Monday, May 21, 2012

Angel of Mine

As we were preparing for our "Plant Day" there were two grandparents of children who came to help put the plant boxes together. They were bringing their grandchild to school and I just started talking to them and told them what we were doing. I asked if they would like to help and they did. Well....we ran out of dirt and after calling the company they said they would deliver it to the school, but it was gonna be after school. I was concerned, but it didn't bother me. Mr J said he would have the students do it first thing Monday morning. Then it rained on Sunday. This is when I was concerned. The dirt would be mud....and it would be a lit heavier to dig and put into the planter boxes. Imagine my surprise when I get to the school on Monday morning and the dirt is already in the boxes....WHAT??? WHO???? Someone over the weekend had filled the boxes with the dirt. No one was asked...it was just done. Sure enough when the grandparents showed up I asked and they said that they saw the dirt and went ahead to fill the boxes.
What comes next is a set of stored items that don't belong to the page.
(** * IERAS accident-detection pipeline: a shallow embedding

    The development follows the three Python modules of the AI side of the
    repository:

    - [engine/object_detection.py]  -> [Module Deque], [Module Detector]
    - [engine/multithreading_tracker.py] -> [Module Tracker]
    - [main.py] -> [Module Uploader], [Module Coordinator]

    Conventions.
    - Python [int]s are [Z]; the readings of [time.time()] are rationals
      ([Q], seconds since the epoch): every finite float is a rational and
      the code only subtracts and compares them.  Each call of
      [time.time()] is an explicit input of the function that makes it.
    - The file system is the finite set of the paths that exist.
    - The record store, the storage bucket and the child processes are
      external collaborators: the calls made to them are returned as a
      trace of [Effect]s, their results are inputs (an environment record).
    - Mutable objects ([self], the per-camera [state] dicts) are threaded
      explicitly: a method returns the updated object.
    - The capture threads are a transition system: a state holds the
      shared queue and the control point of every thread, and a schedule
      says which thread moves next. *)

From Stdlib Require Import ZArith QArith Lqa Lia Ascii DecimalString.
From stdpp Require Import gmap strings list fin_maps sorting.

#[local] Open Scope Z_scope.

(** ** Time and text helpers *)

(** [x < y] on clock readings, as a boolean. *)
Definition Qltb (x y : Q) : bool := negb (Qle_bool y x).

(** Python's [int(x)] on a float: truncation toward zero. *)
Definition int_of_time (t : Q) : Z := Z.quot (Qnum t) (Z.pos (Qden t)).

(** Python's [str(n)] on an int. *)
Definition str_of_int (n : Z) : string := NilZero.string_of_int (Z.to_int n).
They were angels to do that!!! And I am grateful to God for placing it on their heart to do that!!! Our day would not have gone off without their help!!

A Smile From Heaven

I wasn't exactly nervous, but I was a little apprehensive.....

My job requires me to complete some GREAT task.  I have to pull off a AHA Teaching Garden plant day in a matter of weeks and I can truly say that GOD HAS SMILED ON ME!!!!

I didn't know how I was gonna do and what school would have actually been willing to partner, but it's done and the day was WONDERFUL.

I met with the school 4 times in the past 3 weeks and we had an amazing day.  I was a little apprehensive because the forecast called for rain on today....The weekend was great (hot 94 was the high) and on Sunday evening it started to rain.  It cooled it down just enough so that the weather today was PERFECT (70 degrees and, sunny and a cool breeze).

GOD IS GREAT!!!


Saturday, May 19, 2012

SMH

All I could do is shake my head......

Last Saturday, I had a big dinner sponsored by the good folks at the American Heart Association.  It was black tie optional so that gives you an idea of the type of event.  Coming up to the event, we were charged with  inviting guest.  I invited my Chi town friend, but he didn't have a suit and at the last minute I was gonna invite Coach, but I didn't feel like reaching out....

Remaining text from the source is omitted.